Project Summary Neurons are able to restore their activity when challenged by external or internal perturbations. This form of homeostatic response is crucial for the maintenance of neuronal or network stability during development and normal brain function. During homeostatic synaptic plasticity (HSP), chronic suppression of neuronal activity leads to a compensatory increase in synaptically localized AMPA receptors (AMPARs) and the intensity of synaptic currents. Under basal conditions, AMPARs exist as GluA2-containing heterotetramers, mostly in the form of GluA1/GluA2 or GluA2/GluA3. The GluA2-containing AMPARs are permeable to sodium but impermeable to calcium. The resistance to calcium derives from a unique posttranscriptional modification of GluA2 mRNA. Editing of adenosine to inosine by the adenosine deaminase enzyme ADAR2 switches a glutamine (Q) to arginine (R) in GluA2, which confers calcium impermeability in AMPARs. Thus, inefficient editing of GluA2 mRNA, or a lack of incorporation of GluA2 in an AMPAR channel complex, will lead to calcium-permeable AMPARs (Cp-AMPARs). While the role for the Cp-AMPAR has been well recognized as a key signaling molecule in HSP, the molecular nature and mechanisms regarding the biogenesis of the Cp- AMPAR in HSP remains largely unknown. We hypothesize that during HSP, neuronal inactivity triggers cellular responses in the location and activity of the ADAR2 enzyme, leading to unedited GluA2 and the formation of GluA2(Q)-containing Cp-AMPARs. Also, the molecular substrates of the Cp-AMPAR calcium cascade that are involved in homeostatic responses remain unknown. We hypothesize that Cp-AMPAR activity leads to GluA1 acetylation which enables AMPAR synaptic accumulation, leading to the expression of homeostatic plasticity. In this proposal, we aim to examine the molecular details underlying the regulation of GluA2 editing for the biogenesis of Cp-AMPARs, as well as the subsequent modification of AMPARs by acetylation and their contribution to the expression of homeostatic synaptic plasticity in vitro in primary neurons and in vivo in the mouse visual cortex.
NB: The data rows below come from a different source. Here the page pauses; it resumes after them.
Lemma sum_pos l : l ≠ [] → Forall (λ x, 0 < x) l → 0 < sum l.
Proof.
  intros Hne Hall. destruct Hall as [|x l Hx Hl]; [done|].
  rewrite sum_cons. apply Qcplus_pos_nonneg; [done|].
  apply sum_nonneg. revert Hl. apply Forall_impl.
  intros y. apply Qclt_le_weak.
Qed.

(** ** Dictionaries *)

Lemma elem_of_keys {V} (d : gmap string V) k : k ∈ keys d ↔ k ∈ dom d.
Proof.
  unfold keys. rewrite elem_of_dom, list_elem_of_fmap. split.
  - intros [[k' v] [-> Hkv]]. exists v. by apply elem_of_map_to_list.
  - intros [v Hv]. exists (k, v). split; [done|]. by apply elem_of_map_to_list.
Qed.

Lemma NoDup_keys {V} (d : gmap string V) : NoDup (keys d).
Proof. apply NoDup_fst_map_to_list. Qed.

Lemma length_keys {V} (d : gmap string V) : length (keys d) = size d.
Proof. unfold keys. by rewrite length_fmap, length_map_to_list. Qed.

Lemma length_values {V} (d : gmap string V) : length (values d) = size d.
Proof. unfold values. by rewrite length_fmap, length_map_to_list. Qed.

Lemma elem_of_values {V} (d : gmap string V) v : v ∈ values d ↔ ∃ k, d !! k = Some v.
Proof.
  unfold values. rewrite list_elem_of_fmap. split.
  - intros [[k v'] [-> Hkv]]. exists k. by apply elem_of_map_to_list.
  - intros [k Hk]. exists (k, v). split; [done|]. by apply elem_of_map_to_list.
Qed.

Lemma values_fmap {V W} (f : V → W) (d : gmap string V) :
  values (f <$> d) = f <$> values d.
Proof.
  unfold values. rewrite map_to_list_fmap, <- !list_fmap_compose.
  by apply list_fmap_ext; intros ? [??].
Qed.

Lemma sum_values_empty : sum_values ∅ = 0.
Proof. unfold sum_values, values. by rewrite map_to_list_empty. Qed.

Lemma sum_values_insert_fresh (d : gmap string Qc) k x :
  d !! k = None → sum_values (<[k := x]> d) = x + sum_values d.
Proof.
  intros Hk. unfold sum_values, values.
  rewrite (map_to_list_insert d k x Hk). csimpl. apply sum_cons.
Qed.

Lemma sum_values_insert (d : gmap string Qc) k v x :
  d !! k = Some v → sum_values (<[k := x]> d) = sum_values d - v + x.
Proof.
  intros Hk. rewrite <- (insert_delete_eq d k x).
  rewrite <- (insert_delete_id d k v Hk) at 2.
  rewrite !sum_values_insert_fresh by apply lookup_delete_eq. ring.
Qed.


Lemma sum_values_const {V} (d : gmap string V) c :
  sum_values ((λ _, c) <$> d) = Qc_of_nat (size d) * c.
Proof.
  unfold sum_values. by rewrite values_fmap, sum_fmap_const, length_values.
Qed.

Lemma sum_values_pos (d : gmap string Qc) :
  d ≠ ∅ → map_Forall (λ _ x, 0 < x) d → 0 < sum_values d.
Proof.
  intros Hne Hall. apply sum_pos.
  - unfold values. intros Hnil. apply fmap_nil_inv in Hnil.
    by apply map_to_list_empty_iff in Hnil.
  - apply list.Forall_forall. intros x [k Hk]%elem_of_values. by eapply Hall.
Qed.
项目摘要 当受到外部或内部的干扰时，神经元能够恢复其活动。这种形式的 在发育和发育过程中，动态平衡反应对于维持神经元或网络的稳定性至关重要 大脑功能正常。在稳态突触可塑性(HSP)过程中，神经元活动的慢性抑制 导致突触定位的AMPA受体(AMPAR)代偿性增加和 突触电流。在基本条件下，AMPAR以含有GluA2的异构体形式存在，主要存在于 GluA1/GluA2或GluA2/GluA3形式。含有GluA2的AMPAR对钠是渗透性的，但 不透钙的对钙的抗性来自于一种独特的转录后修饰 GluA2基因的表达。腺苷脱氨酶ADAR2将腺苷编辑为肌苷 GluA2中的谷氨酰胺(Q)到精氨酸(R)，这使AMPAR具有钙不通透性。因此，效率低下 编辑GluA2 mRNA或在AMPAR通道复合体中缺乏GluA2的掺入将导致 钙透性AMPAR(CP-AMPAR)。虽然CP-AMPAR的作用已经被很好地认识到 热休克蛋白中的关键信号分子，关于CP生物发生的分子性质和机制。 热休克蛋白中的Ampar在很大程度上仍不清楚。我们假设在热休克期间，神经元的不活动会触发 细胞对ADAR2酶的位置和活性的反应，导致未编辑的GluA2和 含GluA2(Q)的CP-AMPAR的形成。此外，CP-AMPAR钙的分子底物 参与动态平衡反应的级联反应尚不清楚。我们假设CP-AMPAR 活性导致GluA1乙酰化，从而使AMPAR突触积累，导致表达 动态平衡可塑性。在这项提案中，我们的目标是研究调控背后的分子细节 GluA2编辑对CP-AMPAR的生物发生以及随后对AMPAR的修饰 乙酰化及其对体外动态平衡突触可塑性表达的影响 神经元和活体小鼠的视皮层。